When I think about rights, I don't think about what the world owes me. Instead I think about when it would be righteous for me to use force on another person. This is not often but not never.
The limits on my just use of force define their rights.
I don't know if this is actionable as either a political program or as an ideology. Obviously propaganda and mass shunning make this complicated too.
"We use the word 'free' in these contexts, but it has been so burdened with this selfish, unmanly idea of 'I just want you to leave me alone to do my own thing' that we need to find a positive way to frame the concept of political freedom."
I'm fascinated by your choice of wording here and would like you to unpack the notion of "unmanliness" is it pertains to notions of liberty from state interference.

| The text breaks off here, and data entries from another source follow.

(** Without the ['metadata'] key the statement has no value to bind. *)
Example add_content_without_metadata_raises :
  add_content empty {| cd_file_id := Some 1%Z; cd_raw_text := None; cd_cleaned_text := None;
                       cd_metadata := None |} = Raised "ProgrammingError".
Proof. reflexivity. Qed.

(** [add_content] once the file id is bound. *)
Lemma add_content_bound s d m :
  bindable s (cd_file_id d) ->
  cd_metadata d = Some m ->
  add_content s d =
  Normal (next_rowid (c_id <$> content s),
          {| files := files s; annotations := annotations s;
             content := filter (fun r => ~ conflicts (cd_file_id d) r) (content s) ++
               [ {| c_id := next_rowid (c_id <$> content s); c_file_id := cd_file_id d;
                    c_raw_text := cd_raw_text d; c_cleaned_text := cd_cleaned_text d;
                    c_metadata := Some (Sql.numeric_affinity (Json.dumps m)) |} ] |},
          {| cd_file_id := cd_file_id d; cd_raw_text := cd_raw_text d;
             cd_cleaned_text := cd_cleaned_text d;
             cd_metadata := Some (Json.Str (Json.dumps m)) |}).
Proof. intros Hb Hm. unfold add_content. by rewrite decide_True, Hm. Qed.

(** The text of a metadata that is not a bare number is no number for
    SQLite: it starts with a brace, a bracket, a quote or a letter. *)
Lemma serialised_text_kept m :
  is_number m = false ->
  Sql.numeric_affinity (Json.dumps m) = Sql.Text (Json.dumps m).
Proof.
  destruct m as [|[]|z|s|items|members]; intros Hm; try discriminate Hm;
    unfold Sql.numeric_affinity; cbn [Json.dumps];
    unfold Json.encode_string, Json.quote;
    rewrite ?ParserProps.app_cons, ?ParserProps.app_nil; reflexivity.
Qed.

(** C3, as stated, fails for a file id of more than 64 bits: [sqlite3]
    cannot bind it, so [add_content] raises [OverflowError] twice and no row
    is stored for the id.  And what is stored is not always the text: the
    column is declared [JSON], which gives it NUMERIC affinity, so a
    metadata that is a bare number is kept as that number. *)
Lemma oversized_file_id_counterexample :
  let c := {| cd_file_id := Some (2 ^ 63)%Z; cd_raw_text := None; cd_cleaned_text := None;
              cd_metadata := Some example_metadata |} in
  let n := {| cd_file_id := Some 1%Z; cd_raw_text := None; cd_cleaned_text := None;
              cd_metadata := Some (Json.Int 5) |} in
  add_content empty c = Raised "OverflowError" /\
  rows_for_file (2 ^ 63) (run (run empty (AddContent c)) (AddContent c)) = [] /\
  (c_metadata <$> content (run empty (AddContent n))) = [Some (Sql.Integer 5)].
Proof. split; [reflexivity|]. split; reflexivity. Qed.

(** C3, amended.  Two [add_content] calls for the same file id [f] of 64
    bits, each with its metadata, both return, and each leaves in the
    caller's dict the text that [json.dumps] made of the metadata.
    Afterwards the content table holds exactly one row for [f], the row of
    the second call: its texts, and the text of its metadata as the column
    keeps it, which is the text itself unless the metadata is a bare
    number.  The rows of other files, the files table and the annotations
    table are as they were.  The text is JSON: [example_text] is the text
    of [example_metadata]. *)
Theorem add_content_replaces (s : t) (f : Z)
    (raw1 clean1 : option string) (m1 : Json.value)
    (raw2 clean2 : option string) (m2 : Json.value) :
  Sql.int64 f ->
  let c1 := {| cd_file_id := Some f; cd_raw_text := raw1; cd_cleaned_text := clean1;
               cd_metadata := Some m1 |} in
  let c2 := {| cd_file_id := Some f; cd_raw_text := raw2; cd_cleaned_text := clean2;
               cd_metadata := Some m2 |} in
  exists i1 s1 c1' i2 s2 c2',
    add_content s c1 = Normal (i1, s1, c1') /\
    add_content s1 c2 = Normal (i2, s2, c2') /\
    cd_metadata c1' = Some (Json.Str (Json.dumps m1)) /\
    cd_metadata c2' = Some (Json.Str (Json.dumps m2)) /\
    rows_for_file f s1 =
      [ {| c_id := i1; c_file_id := Some f; c_raw_text := raw1; c_cleaned_text := clean1;
           c_metadata := Some (Sql.numeric_affinity (Json.dumps m1)) |} ] /\
    rows_for_file f s2 =
      [ {| c_id := i2; c_file_id := Some f; c_raw_text := raw2; c_cleaned_text := clean2;
           c_metadata := Some (Sql.numeric_affinity (Json.dumps m2)) |} ] /\
    (is_number m2 = false ->
     Sql.numeric_affinity (Json.dumps m2) = Sql.Text (Json.dumps m2)) /\
    Json.dumps example_metadata = example_text /\
    (forall g, g <> f -> rows_for_file g s2 = rows_for_file g s) /\
    files s2 = files s /\
    annotations s2 = annotations s.
Proof.
  intros Hf c1 c2. eexists _, _, _, _, _, _.
  split; [by apply (add_content_bound s c1 m1); [left|]|].
  split; [by apply (add_content_bound _ c2 m2); [left|]|].
  split; [done|]. split; [done|].
  unfold rows_for_file. cbn [content cd_file_id c1 c2].
  split; [|split; [|split; [|split; [|split; [|done]]]]].
  - rewrite filter_app, filter_replaced. by rewrite filter_cons_True.
  - rewrite filter_app, filter_replaced. by rewrite filter_cons_True.
  - apply serialised_text_kept.
  - reflexivity.
  - intros g Hg. rewrite !filter_app, !filter_not_replaced by done.
    rewrite !filter_cons_False by (simpl; congruence).
    by rewrite !app_nil_r.
Qed.

(** File 7, written twice on the empty store: the second call replaces the
    row of the first, and the column keeps the text of its metadata. *)
Lemma add_content_replaces_witness :
  exists i1 s1 i2 s2 c1' c2',
    add_content empty {| cd_file_id := Some 7%Z; cd_raw_text := Some "raw";
                         cd_cleaned_text := None; cd_metadata := Some Json.Null |}
      = Normal (i1, s1, c1') /\
    add_content s1 {| cd_file_id := Some 7%Z; cd_raw_text := None;
                      cd_cleaned_text := Some "text";
                      cd_metadata := Some example_metadata |}
      = Normal (i2, s2, c2') /\
    rows_for_file 7 s2 =
      [ {| c_id := i2; c_file_id := Some 7%Z; c_raw_text := None;
           c_cleaned_text := Some "text";
           c_metadata := Some (Sql.Text example_text) |} ].
Proof.
  destruct (add_content_replaces empty 7 (Some "raw") None Json.Null
              None (Some "text") example_metadata)
    as (i1 & s1 & c1' & i2 & s2 & c2' & H1 & H2 & _ & _ & _ & Hrow & Htext & Hex & _).
  - unfold Sql.int64. lia.
  - exists i1, s1, i2, s2, c1', c2'. split; [exact H1|]. split; [exact H2|].
    rewrite Hrow, (Htext eq_refl), Hex. reflexivity.
Defined.

Lemma annotation_key_some r f src :
  annotation_key r = Some (f, src) <-> a_file_id r = Some f /\ a_source_index r = Some src.
Proof.
  unfold annotation_key. destruct (a_file_id r), (a_source_index r); intuition congruence.
Qed.

(** Under a partial key without repetition, two rows of the list with the
    same key are one row. *)
Lemma omap_unique_key {A K : Type} (key : A -> option K) (l : list A) x y k :
  NoDup (omap key l) -> x ∈ l -> y ∈ l -> key x = Some k -> key y = Some k -> x = y.
Proof.
  induction l as [|z l IH]; intros Hnd Hx Hy Hkx Hky; [by apply elem_of_nil in Hx|].
  assert (forall w, w ∈ l -> key w = Some k -> key z = Some k -> False) as Hfresh.
  { intros w Hw Hkw Hkz. simpl in Hnd. rewrite Hkz in Hnd.
    apply NoDup_cons in Hnd as [Hnot _]. apply Hnot.
    apply list_elem_of_omap. eauto. }
  assert (NoDup (omap key l)) as Hnd'.
  { simpl in Hnd. destruct (key z); [by apply NoDup_cons in Hnd as [_ ?]|done]. }
  apply elem_of_cons in Hx as [->|Hx]; apply elem_of_cons in Hy as [->|Hy].
  - done.
  - exfalso. eauto.
  - exfalso. eauto.
  - eauto.
Qed.

Lemma select_annotation_elem s f src r :
  select_annotation s f src = Some r ->
  r ∈ annotations s /\ a_file_id r = f /\ a_source_index r = src /\
  exists k, annotation_key r = Some k.
Proof.
  unfold select_annotation. destruct f as [f|], src as [src|]; try done.
  intros [Hin [Hf Hs]]%(find_some_elem
    (fun r => a_file_id r = Some f /\ a_source_index r = Some src)).
  repeat split; try done. exists (f, src). by apply annotation_key_some.
Qed.

(** A pair that has a row is found, and the call changes nothing. *)
Lemma add_annotation_existing s d f src r :
  one_annotation_per_pair s ->
  bindable s (Some f) ->
  ad_file_id d = Some f ->
  ad_source_index d = Some src ->
  r ∈ annotations s ->
  a_file_id r = Some f ->
  a_source_index r = Some src ->
  add_annotation s d = Normal (a_id r, s).
Proof.
  intros Hnd Hb Hf Hs Hin Hrf Hrs. unfold add_annotation. rewrite Hf, Hs.
  rewrite decide_True by done.
  destruct (find_is_some (fun r => a_file_id r = Some f /\ a_source_index r = Some src)
              (annotations s) r Hin (conj Hrf Hrs)) as [r' Hfind].
  unfold select_annotation. rewrite Hfind.
  apply (find_some_elem (fun r => a_file_id r = Some f /\ a_source_index r = Some src))
    in Hfind as [Hin' [Hf' Hs']].
  assert (r' = r) as ->; [|done].
  apply (omap_unique_key annotation_key (annotations s) r' r (f, src));
    try done; by apply annotation_key_some.
Qed.

Lemma add_annotation_invariant s d i s' :
  one_annotation_per_pair s ->
  add_annotation s d = Normal (i, s') ->
  one_annotation_per_pair s'.
Proof.
  unfold add_annotation, one_annotation_per_pair. intros Hnd.
  case_decide; [|done].
  destruct (select_annotation s (ad_file_id d) (ad_source_index d)) as [r|] eqn:Hsel.
  { by intros [= _ <-]. }
  intros [= _ <-]. simpl. rewrite omap_app. simpl.
  unfold annotation_key at 2. simpl.
  destruct (ad_file_id d) as [f|] eqn:Hf; [|by rewrite app_nil_r].
  destruct (ad_source_index d) as [src|] eqn:Hs; [|by rewrite app_nil_r].
  apply NoDup_app. split; [done|]. split; [|apply NoDup_singleton].
  intros k Hk Hk'. apply list_elem_of_singleton in Hk' as ->.
  apply list_elem_of_omap in Hk as (r & Hin & Hkey).
  apply annotation_key_some in Hkey.
  apply (find_none_all (fun r => a_file_id r = Some f /\ a_source_index r = Some src))
    in Hsel.
  rewrite Forall_forall in Hsel. by apply (Hsel r).
Qed.

Lemma insert_or_ignore_tables s d :
  annotations (insert_file_row s d).2 = annotations s /\
  content (insert_file_row s d).2 = content s.
Proof.
  unfold insert_file_row.
  destruct (fd_filename d), (fd_full_path d) as [p|]; try done.
  by destruct (select_file s (Some p)).
Qed.
(** X23: white space around a category changes nothing. For a non-blank
    category, [categoryPaperQuery] and [historyQuery] give the same result
    and perform the same sends and sleeps for the category as for its
    trimmed form, and trimming twice is trimming once. *)
Theorem category_whitespace_is_ignored :
  forall (config : ApiConfig) (s : string) (page limit : JsValue) (net : Net),
    all_white s = false ->
    trim (trim s) = trim s /\
    categoryPaperQuery config (JStr s) net
    = categoryPaperQuery config (JStr (trim s)) net /\
    historyQuery config
      (Some {| hp_page := page; hp_limit := limit; hp_category := JStr s |}) net
    = historyQuery config
        (Some {| hp_page := page; hp_limit := limit;
                 hp_category := JStr (trim s) |}) net.
Proof.
  intros config s page limit net Hw.
  pose proof (trim_nonblank s Hw) as Hw'.
  split; [apply trim_idempotent |]. split.
  - unfold categoryPaperQuery.
    rewrite (validateCategory_nonblank s Hw), (validateCategory_nonblank _ Hw').
    rewrite trim_idempotent. reflexivity.
  - unfold historyQuery, validateHistoryParams.
    cbn [hp_page hp_limit hp_category is_undefined negb andb blank_category trimmed].
    rewrite trim_idempotent.
    assert (Hs : Nat.eqb (String.length (trim s)) 0 = false).
    { destruct (Nat.eqb (String.length (trim s)) 0) eqn:Hlen; [| reflexivity].
      apply trim_empty_iff in Hlen. congruence. }
    rewrite Hs. reflexivity.
Qed.

Lemma category_whitespace_is_ignored_witness :
  categoryPaperQuery default_config (JStr "  cs.AI ") (always_answers JNull)
  = categoryPaperQuery default_config (JStr (trim "  cs.AI ")) (always_answers JNull).
Proof.
  apply (category_whitespace_is_ignored default_config "  cs.AI "
           JUndefined JUndefined (always_answers JNull)).
  reflexivity.
Defined.

(** ** What a returned history body guarantees *)

Lemma validateEntry_sound (entry : JsValue) :
  validateEntry entry = true ->
  typeof (get (get entry "paper") "citationCount") = TNumber /\
  typeof (get entry "featuredDate") = TString.
Proof.
  unfold validateEntry.
  destruct (negb (truthy entry) || _ || _); [discriminate |].
  intros H. apply andb_prop in H. destruct H as [Hp Hd].
  split; [apply validatePaper_citationCount; exact Hp | apply is_type_true; exact Hd].
Qed.

Lemma validateHistoryResponse_sound (d : JsValue) :
  validateHistoryResponse d = true ->
  exists entries,
    get d "papers" = JArr entries /\
    Forall (fun entry =>
              typeof (get (get entry "paper") "citationCount") = TNumber /\
              typeof (get entry "featuredDate") = TString) entries /\
    typeof (get (get d "pagination") "page") = TNumber /\
    typeof (get (get d "pagination") "limit") = TNumber /\
    typeof (get (get d "pagination") "total") = TNumber /\
    exists b, get (get d "pagination") "hasNext" = JBool b.
Proof.
  unfold validateHistoryResponse.
  destruct (negb (truthy d) || _ || _); [discriminate |].
  destruct (get d "papers") as [| | b | n | s | entries | l] eqn:Hpapers;
    cbn [isArray negb orb items_of];
    try (rewrite orb_true_r; discriminate).
  destruct (negb (has "papers" d)); [discriminate |]. cbn [orb].
  destruct (forallb validateEntry entries) eqn:Hall; [| discriminate].
  cbn [negb orb].
  destruct (negb (has "pagination" d) || _ || _); [discriminate |].
  intros H. repeat (apply andb_prop in H; destruct H as [H ?]).
  exists entries. split; [reflexivity |]. split.
  - apply List.Forall_forall. intros entry Hin.
    apply validateEntry_sound.
    rewrite forallb_forall in Hall. apply Hall. exact Hin.
  - repeat match goal with
           | Hx : is_type _ _ = true |- _ => apply is_type_true in Hx
           end.
    repeat split; try assumption.
    destruct (get (get d "pagination") "hasNext"); try discriminate. eauto.
Qed.
(** * longpoll: the long-polling client of go-pkgs

    A shallow embedding of [longpoll/longpoll.go]: the configuration and its
    defaults ([NewWithConfig]), one HTTP exchange ([makeRequest]), the
    retry / cancellation loop ([pollLoop]) and the registry of active polls
    kept by [Poll], followed by the properties of the loop and the registry.

    The network, the clock and the cancellation signal are the environment of
    the loop.  One [Round] records what the environment answers during one
    iteration of the [for] loop; a list of rounds is a finite prefix of a run.
    Every call with an effect is recorded as an [Event], in program order. *)

From stdpp Require Import gmap strings list pretty.

Local Open Scope Z_scope.

(** ** Errors *)

(** Go [error] values as the loop builds and returns them. *)
Inductive error : Type :=
  | Canceled                                  (* context.Canceled *)
  | DeadlineExceeded                          (* context.DeadlineExceeded *)
  | ErrorString (msg : string)                (* errors.New, fmt.Errorf without %w *)
  | WrapError (msg : string) (err : error).   (* fmt.Errorf(msg + ": %w", err) *)

Global Instance error_eq_dec : EqDecision error.
Proof. solve_decision. Defined.

(** The [Error()] method. *)
Fixpoint Error (e : error) : string :=
  match e with
  | Canceled => "context canceled"
  | DeadlineExceeded => "context deadline exceeded"
  | ErrorString msg => msg
  | WrapError msg err => msg +:+ ": " +:+ Error err
  end.

(** [errors.Unwrap] and [errors.Is]. *)
Definition Unwrap (e : error) : option error :=
  match e with
  | WrapError _ err => Some err
  | _ => None
  end.

Fixpoint Is (e target : error) : bool :=
  bool_decide (e = target) ||
  match e with
  | WrapError _ err => Is err target
  | _ => false
  end.

(** Why a context is done: [ctx.Err()] is one of the two context errors. *)
Inductive Cause : Type := Cancelled | TimedOut.

Definition ctxErr (cs : Cause) : error :=
  match cs with
  | Cancelled => Canceled
  | TimedOut => DeadlineExceeded
  end.

(** An error of cancellation kind: [errors.Is] one of the context errors. *)
Definition isCancellation (e : error) : bool :=
  Is e Canceled || Is e DeadlineExceeded.

(** ** Machine integers *)

(** Go's [int] on a 64-bit platform; [retries++] wraps around. *)
Definition minInt : Z := - 2 ^ 63.
Definition maxInt : Z := 2 ^ 63 - 1.
Definition wrapInt (z : Z) : Z := (z + 2 ^ 63) `mod` 2 ^ 64 - 2 ^ 63.
Definition isInt (z : Z) : Prop := minInt ≤ z ≤ maxInt.

(** ** Configuration and client *)

Definition Second : Z := 1000000000.

Record HTTPClient : Type := mkHTTPClient {
  Timeout : Z
}.

Record Config : Type := mkConfig {
  PollTimeout : Z;                     (* time.Duration *)
  RetryDelay : Z;                      (* time.Duration *)
  MaxRetries : Z;                      (* int; -1 = unlimited *)
  HTTPClientOf : option HTTPClient;    (* nil or a client *)
  Logger : bool;                       (* non-nil? *)
  Headers : option (gmap string string); (* nil or a map *)
  Method : string;
  BodyBuilder : bool                   (* non-nil?  Its results come from the
                                          environment, see [Round]. *)
}.

(** A [*pollContext]: the address of the record allocated by [Poll]. *)
Definition pollContext : Type := positive.

Record Client : Type := mkClient {
  config : Config;
  httpClient : HTTPClient;
  logger : bool;
  headers : gmap string string;
  active : gset pollContext
}.

Definition NewWithConfig (cfg : Config) : Client :=
  let pollTimeout := if decide (PollTimeout cfg = 0) then 60 * Second else PollTimeout cfg in
  let retryDelay := if decide (RetryDelay cfg = 0) then 1 * Second else RetryDelay cfg in
  let maxRetries := if decide (MaxRetries cfg = 0) then -1 else MaxRetries cfg in
  let method := if decide (Method cfg = "") then "GET" else Method cfg in
  let client :=
    match HTTPClientOf cfg with
    | None => mkHTTPClient pollTimeout
    | Some hc => if decide (Timeout hc = 0) then mkHTTPClient pollTimeout else hc
    end in
  let hdrs := default ∅ (Headers cfg) in
  {| config := {| PollTimeout := pollTimeout;
                  RetryDelay := retryDelay;
                  MaxRetries := maxRetries;
                  HTTPClientOf := Some client;
                  Logger := Logger cfg;
                  Headers := Some hdrs;
                  Method := method;
                  BodyBuilder := BodyBuilder cfg |};
     httpClient := client;
     logger := Logger cfg;
     headers := hdrs;
     active := ∅ |}.

Definition New : Client :=
  NewWithConfig (mkConfig 0 0 0 None false None "" false).

(** ** Environment and events *)

Record Response : Type := mkResponse {
  StatusCode : Z;
  Body : string        (* what reading [resp.Body] to its end yields *)
}.

(** What the environment answers during one iteration of the loop. *)
Record Round : Type := mkRound {
  doneTop : option Cause;
    (* the select opening the iteration: [Some cs] when [ctx.Done()] is
       ready, with [ctx.Err() = ctxErr cs] *)
  bodyBuilt : option error;
    (* [BodyBuilder()], when one is configured: [Some err] when it fails *)
  requestCreated : option error;
    (* [http.NewRequestWithContext]: [Some err] when it fails *)
  doResult : error + Response;
    (* [httpClient.Do(req)] *)
  doneSleep : option Cause;
    (* the select after a failure: [Some cs] when the [ctx.Done()] case is
       taken, [None] when the [time.After] case is *)
  doneBottom : option Cause
    (* the select closing a successful iteration *)
}.

Inductive Event : Type :=
  | EvMakeRequest (url : string)      (* c.makeRequest(ctx, url): one attempt *)
  | EvBuildBody                       (* c.config.BodyBuilder() *)
  | EvDo (method url : string)        (* c.httpClient.Do(req): the network call *)
  | EvResponse (status : Z)           (* Do returned a response, body open *)
  | EvReadAll                         (* io.ReadAll(resp.Body) *)
  | EvHandler                         (* handler(resp) *)
  | EvClose                           (* resp.Body.Close() *)
  | EvSlept (d : Z).                  (* <-time.After(d) was received *)

Global Instance Event_eq_dec : EqDecision Event.
Proof. solve_decision. Defined.

(** ** One exchange *)

(** [makeRequest].  Copying [c.headers] into the request and the default
    [Content-Type] only change the request handed to the transport, whose
    answer is the round's [doResult]; the request is recorded by its method
    and URL. *)
Definition makeRequest (c : Client) (url : string) (rd : Round)
  : (error + Response) * list Event :=
  let built := if BodyBuilder (config c) then [EvBuildBody] else [] in
  match (if BodyBuilder (config c) then bodyBuilt rd else None) with
  | Some err =>
      (inl (WrapError "build request body" err), EvMakeRequest url :: built)
  | None =>
      let method :=
        if decide (Method (config c) = "") then "GET" else Method (config c) in
      match requestCreated rd with
      | Some err =>
          (inl (WrapError "create request" err), EvMakeRequest url :: built)
      | None =>
          match doResult rd with
          | inl err =>
              (inl (WrapError "http request" err),
               EvMakeRequest url :: built ++ [EvDo method url])
          | inr resp =>
              if bool_decide (StatusCode resp < 200) || bool_decide (StatusCode resp >= 300)
              then
                (inl (ErrorString ("http error " +:+ pretty (StatusCode resp)
                                   +:+ ": " +:+ Body resp)),
                 EvMakeRequest url :: built ++
                   [EvDo method url; EvResponse (StatusCode resp); EvReadAll; EvClose])
              else
                (inr resp,
                 EvMakeRequest url :: built ++
                   [EvDo method url; EvResponse (StatusCode resp)])
          end
      end
  end.

(** ** The poll loop *)

Section PollLoop.

(** The state a handler closes over. *)
Context {H : Type}.

(** [ResponseHandler]: [(nextURL, shouldContinue, err)], and the handler's
    own state after the call. *)
Definition ResponseHandler : Type :=
  H → Response → string * bool * option error * H.

Definition SimpleResponseHandler : Type :=
  H → Response → bool * option error * H.

(** How one iteration of the [for] loop ends. *)
Inductive Outcome : Type :=
  | Return (err : option error)
  | Continue (retries : Z) (currentURL : string).

Record Step : Type := mkStep {
  outcome : Outcome;
  hstate : H;
  events : list Event
}.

It would strike me, as one of the probably stereotypical classical Liberal/center-right reactionaries you are critiquing directly, that the "you" in "I just want you to leave me alone" is specifically "government," not fellow citizen, neighbor, society, etc.
I would agree that there's something craven and unmanly as you phrase it in a solipsistic unwillingness to engage with the social fabric of the place you live, and indeed it weakens us, prevents us from building shared bonds of culture and kinship, etc., but I feel the exact opposite about interference from the state.
I would argue that it is completely possible -- indeed necessary -- to have a fervent belief the social fabric while also having an entrenched distrust of the state apparatus that is downstream from that society. That's what our country has been about since its genesis.
You address this a little with your end grafs in relation to 2A and the notion of dependence on the state for protection, but it seems to me you conflate two very different ideas: we depend on the state for protection from other states, but we depend on ourselves and our fellows for protection from bad actors within our own communities.
It would seem like the faultlines of the current culture war have a lot to do with the state overstepping its bounds and prescribing cultural and social rules at a community level, rather than the macro level where it belongs. I suppose this is where I start to look like a night-watchman-state style libertarian. I want a federal government interested in preventing the encroachment of Russia or China on my way of life, but I do not want it actively interfering in my way of life at street level, for good or for ill. The right to bear arms is simply an acknowledgement that we trade some degree of safety for a higher degree of self determination, as it should be.
Please let me know if I am misinterpreting your interesting essay.